Islão: Na tradição islâmica, os gatos são considerados animais limpos e respeitados. Diz-se que o profeta Maomé tinha uma gata chamada Muezzaa quem tratava com muito carinho.
Durante a Idade Média, os gatos adquiriram uma dupla perceção: por um lado, eram companheiros domésticos, mas também estavam associados à bruxaria e ao ocultismo. Na literatura da época, a sua presença era menos frequente, embora aparecessem em contos populares e superstições. No folclore celta, os gatos pretos eram considerados portadores de boa sorte, em contraste com a visão negativa predominante na Europa.
Romantismo trouxe consigo um ressurgimento do interesse pelo misterioso e pelo individual, levando a uma maior presença de gatos na literatura. Edgar Allan Poe, por exemplo, escreveu "O Gato Preto", uma história que explora a culpa e a loucura através da figura de um felino. Charles Baudelaire, em "As Flores do Mal", dedicou versos aos gatos, destacando a sua elegância e adivinha.

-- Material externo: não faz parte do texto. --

(** The road can be finalized. *)
Lemma road_finalized :
  exists sigma' self',
    PlanView.adjust_geometires (road_store, road) = (Ok tt, (sigma', self')) /\
    List.length (PlanView._adjusted_geometries self') = 2%nat.
Proof.
  destruct (adjust_loop_progress 2 0 road_store road road_settles)
    as (sigma' & self' & Hrun & _ & _ & _ & Hlen).
  - cbn. lia.
  - left. reflexivity.
  - exists sigma', self'. split; [exact Hrun|exact Hlen].
Qed.

(** ** The theorems at concrete inputs *)

(** [pose_continuity] on the finalized road. *)
Lemma pose_continuity_witness :
  exists sigma' self' G G' x' y' h' l,
    PlanView.adjust_geometires (road_store, road) = (Ok tt, (sigma', self')) /\
    nth_error (PlanView._adjusted_geometries self') 0 = Some G /\
    nth_error (PlanView._adjusted_geometries self') 1 = Some G' /\
    _Geometry.get_end_data G sigma' = (Ok (x', y', h', l), sigma') /\
    x' = _Geometry.x G' /\ y' = _Geometry.y G' /\ h' = _Geometry.heading G'.
Proof.
  destruct road_finalized as (sigma' & self' & Hrun & Hlen).
  destruct (adjust_geometires_chain _ _ _ _ road_store_wf Hrun)
    as [_ _ _ (gs & Hadj & _ & _ & _ & Hnth)].
  cbn [fst snd] in Hadj, Hnth.
  destruct (PlanView._adjusted_geometries self') as [|G [|G' rest]] eqn:E;
    try discriminate.
  assert (H0 : nth_error (PlanView._adjusted_geometries self') 0 = Some G)
    by (rewrite E; reflexivity).
  assert (H1 : nth_error (PlanView._adjusted_geometries self') 1 = Some G')
    by (rewrite E; reflexivity).
  assert (Hline : exists g,
    nth_error road_store (_Geometry.geom_type G) = Some g /\ not_arc g).
  { change (G :: G' :: rest = gs) in Hadj. subst gs.
    destruct (Hnth 0%nat G eq_refl) as [Href _].
    change (Some 0%nat = Some (_Geometry.geom_type G)) in Href.
    injection Href as <-. eexists. split; [reflexivity|exact I]. }
  destruct (pose_continuity road_store sigma' road self' 0 G G'
              road_store_wf eq_refl Hrun H0 H1 Hline)
    as (x' & y' & h' & l & Hget & Hx & Hy & Hh & _).
  exists sigma', self', G, G', x', y', h', l.
  repeat split; try assumption. apply Hh. reflexivity.
Defined.

(** [arc_length_chain] on the finalized road. *)
Lemma arc_length_chain_witness :
  exists sigma' self' G G' l,
    PlanView.adjust_geometires (road_store, road) = (Ok tt, (sigma', self')) /\
    nth_error (PlanView._adjusted_geometries self') 0 = Some G /\
    nth_error (PlanView._adjusted_geometries self') 1 = Some G' /\
    _Geometry.length G = Some l /\
    _Geometry.s G + l = _Geometry.s G' /\
    py_sum (map _Geometry.length (PlanView._adjusted_geometries self')) 0
    = Ok (PlanView.get_total_length self').
Proof.
  destruct road_finalized as (sigma' & self' & Hrun & Hlen).
  destruct (PlanView._adjusted_geometries self') as [|G [|G' rest]] eqn:E;
    try discriminate.
  assert (H0 : nth_error (PlanView._adjusted_geometries self') 0 = Some G)
    by (rewrite E; reflexivity).
  assert (H1 : nth_error (PlanView._adjusted_geometries self') 1 = Some G')
    by (rewrite E; reflexivity).
  destruct (arc_length_chain road_store sigma' road self'
              road_store_wf eq_refl eq_refl Hrun) as [Hstep Hsum].
  destruct (Hstep 0%nat G G' H0 H1) as (l & Hl & Hs).
  exists sigma', self', G, G', l.
  repeat split; assumption.
Defined.
(** * Regression service: validation, least-squares fit, RMSE, transports

    A shallow embedding of [my-regression-app/code/myfit.py] and
    [my-regression-app/code/lambda_function.py].  The monolithic
    [my-regression-app/lambda_function.py] repeats the same two regression
    functions, the same two Flask routes and the same handler; it differs
    only in logging calls and in the text of the [RuntimeError] it raises.

    Numbers.  Python floats are modelled by real numbers extended with
    [NaN] and the two infinities.  Arithmetic on finite values is exact:
    rounding and overflow are not modelled, so a statement such as
    "params = [2, 0]" is the exact-arithmetic reading of the
    floating-point result.  What the numeric libraries decide by design
    is modelled: the integers numpy can store, and the cut-off
    [rcond = len(x) * eps] below which [polyfit] treats a singular value
    as zero. *)

From Stdlib Require Import Reals Lra Psatz List String Ascii ZArith Bool Lia.
From Stdlib Require Import ClassicalEpsilon DecimalString.
Import ListNotations.

Local Open Scope R_scope.
Local Set Warnings "-register-all".

(** ** Python values *)

Inductive float64 : Type :=
| Finite (r : R)
| NaN
| Inf (negative : bool).

(** The values [json.loads] can produce, which are also the values the
    regression functions receive and return.  A dict is an association
    list in insertion order. *)
Inductive pyval : Type :=
| PNone
| PBool (b : bool)
| PInt (z : Z)
| PFloat (f : float64)
| PStr (s : string)
| PList (l : list pyval)
| PDict (d : list (string * pyval)).

Definition dict : Type := list (string * pyval).

(** ** Exceptions *)

(** [JSONDecodeError] is a subclass of [ValueError]; [BadRequest] is
    werkzeug's HTTP exception, a plain [Exception].  [NumericError] stands
    for whichever exception numpy or scikit-learn raises on data that is
    not an array of finite floats ([LinAlgError] from [lstsq],
    [ValueError] from [np.finfo] or from the finiteness check of
    [mean_squared_error], [TypeError] from [lstsq] on objects). *)
Inductive exn : Type :=
| ValueError (msg : string)
| JSONDecodeError (msg : string)
| KeyError (key : string)
| RuntimeError (fmt : string) (cause : exn)
| AttributeError (msg : string)
| TypeError (msg : string)
| BadRequest (msg : string)
| NumericError (msg : string).

Inductive outcome (A : Type) : Type :=
| Return (a : A)
| Raise (e : exn).

Arguments Return {A} a.
Arguments Raise {A} e.

Definition bind {A B : Type} (m : outcome A) (k : A -> outcome B) : outcome B :=
  match m with
  | Return a => k a
  | Raise e => Raise e
  end.

(** [try: body except Exception as e: handler e] *)
Definition try_except {A : Type} (body : outcome A) (handler : exn -> outcome A)
  : outcome A :=
  match body with
  | Return a => Return a
  | Raise e => handler e
  end.

Declare Scope py_scope.
Delimit Scope py_scope with py.
Notation "x <- m ;; k" := (bind m (fun x => k))
  (at level 61, m at next level, right associativity) : py_scope.
Local Open Scope py_scope.

(** [isinstance(e, ValueError)], [isinstance(e, KeyError)],
    [isinstance(e, RuntimeError)] *)
Definition isinstance_ValueError (e : exn) : bool :=
  match e with
  | ValueError _ | JSONDecodeError _ => true
  | _ => false
  end.

Definition isinstance_JSONDecodeError (e : exn) : bool :=
  match e with
  | JSONDecodeError _ => true
  | _ => false
  end.

Definition isinstance_KeyError (e : exn) : bool :=
  match e with
  | KeyError _ => true
  | _ => false
  end.

Definition isinstance_RuntimeError (e : exn) : bool :=
  match e with
  | RuntimeError _ _ => true
  | _ => false
  end.

Definition class_name (e : exn) : string :=
  match e with
  | ValueError _ => "ValueError"
  | JSONDecodeError _ => "JSONDecodeError"
  | KeyError _ => "KeyError"
  | RuntimeError _ _ => "RuntimeError"
  | AttributeError _ => "AttributeError"
  | TypeError _ => "TypeError"
  | BadRequest _ => "BadRequest"
  | NumericError _ => "NumericError"
  end.

Definition quoted (s : string) : string :=
  String.append "'" (String.append s "'").

(** [repr(e)] and [str(e)].  An exception built from one argument prints
    that argument (a [KeyError] prints its [repr]); one built from two
    arguments, as the [RuntimeError] of [myfit.py] is, prints the tuple of
    its arguments. *)
Fixpoint repr_exn (e : exn) : string :=
  match e with
  | ValueError m | JSONDecodeError m | AttributeError m | TypeError m
  | BadRequest m | NumericError m | KeyError m =>
      String.append (class_name e) (String.append "(" (String.append (quoted m) ")"))
  | RuntimeError f c =>
      String.append "RuntimeError("
        (String.append (quoted f) (String.append ", " (String.append (repr_exn c) ")")))
  end.

Definition str_exn (e : exn) : string :=
  match e with
  | ValueError m | JSONDecodeError m | AttributeError m | TypeError m
  | BadRequest m | NumericError m => m
  | KeyError k => quoted k
  | RuntimeError f c =>
      String.append "("
        (String.append (quoted f) (String.append ", " (String.append (repr_exn c) ")")))
  end.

Na literatura moderna Na literatura contemporânea, os gatos assumiram papéis variados, desde personagens centrais a símbolos subtis. Em Kafka à Beira-Mar, de Haruki Murakami, os gatos têm um papel fundamental no enredo. Na poesia, autores como Jorge Luis Borges incluíram-nos como metáforas para o insondável. A literatura infantil também os acolheu, com personagens icónicas como o Gato das Botas e o Gato de Cheshire.